We have a Jenkins master/slave setup where all jobs build run on slaves.
As the dependency check is so slow I decided to add it to the job pipeline SonarQube 5.1.1 jobs.
This job checks out the Java code, uses Maven 3.2.3 and the setVersion plugin to set the version number in the POMs then runs mvn clean install with -Dtest=false required by Sonar.
We then call OWASP Dependency-Check Plugin v1.2.11.1 pointing to the WEB-INF lib directory and the JARs; it runs with all of the defaults.
The analysis report is then published as a post-build task. Then it is archived, the build description modified and then the Sonar task is invoked.
Anyway I triggered this job manually and had the dependency check come back with 2 warnings in some Spring libraries.

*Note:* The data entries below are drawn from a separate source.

Lemma table_step_trace (st : TableState) (h : Hist) :
  exists fl ev,
    table_step W file k t previousStart currentStart entryLen fx st h
    = (Val fl, h ++ ev) /\
    sequential_writes file currentStart (written st) ev /\
    sequential_reads file previousStart entryLen k (read st) ev /\
    (leftBucket st = [] \/ rightBucket st = [] -> codec_writes ev = []) /\
    match fl with
    | Next st' =>
        written st' = bytes_after (written st) ev /\
        read st' = read_after (read st) ev /\
        exists leftEntry bytesRead,
          switched W (with_read st (int_add (read st) bytesRead))
            (set_Index leftEntry (index st)) st'
    | Break st' => st' = st /\ codec_writes ev = []
    | Return (w, Some _) => w = bytes_after (written st) ev
    | Return (_, None) => False
    end.
Proof.
  unfold table_step, bind. unfold codec_Read at 1.
  destruct (serialize_Read W h file (int_add previousStart (read st)) entryLen k)
    as [[leftEntry bytesRead] err]; cbn [fst snd].
  destruct err as [e | ].
  - destruct (is_EOTErr e || is_EOF e); cbn [ret].
    + eexists (Break _), [_]. split; [reflexivity | ]. cbn. repeat split; auto.
    + eexists (Return (_, Some _)), [_]. split; [reflexivity | ]. cbn.
      repeat split; auto.
  - set (st1 := with_read st (int_add (read st) bytesRead)).
    destruct (classify_trace st1 (set_Index leftEntry (index st1))
                (h ++ [SerializeRead file (int_add previousStart (read st))
                         entryLen k leftEntry bytesRead None]))
      as (fl & ev & Hrun & Hseq & Hnr & Hempty & Hfl).
    cbn zeta. fold st1. rewrite Hrun.
    exists fl, (SerializeRead file (int_add previousStart (read st)) entryLen k
                  leftEntry bytesRead None :: ev).
    split; [rewrite <- app_assoc; reflexivity | ].
    cbn [sequential_writes sequential_reads bytes_after read_after codec_writes].
    split; [exact Hseq | ].
    split; [repeat split; auto; apply Hnr | ].
    split; [intros Hb; now rewrite (Hempty Hb) | ].
    destruct fl as [st' | st' | [w [e | ]]]; try contradiction; auto.
    destruct Hfl as (Hw & Hsw). split; [exact Hw | ].
    split.
    + destruct Hsw as (_ & Hrd & _). rewrite Hrd.
      symmetry. apply Hnr; exact "plot"%string || exact 0.
    + exists leftEntry, bytesRead. exact Hsw.
Qed.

I then fiddled around with the Sonar part of the job trying to get the dependency report displayed in Sonar and get it by adding -Dsonar.dependencyCheck.reportPath=${WORKSPACE}/dependency-check-report.xml in the additional properties.
So I then ran the job again expecting to get the same 2 warnings and having them appear in Sonar but was stunned when the Dependency-Check reported that 2 warnings had been fixed. The Subversion repo was on the same revision. The jobs ran at 23-Jul-2015 15:27 then 23-Jul-2015 16:42 AEST so an hour and a quarter between them
Am I missing something here? Is it not idempotent? Or did the dependency database change in that time window?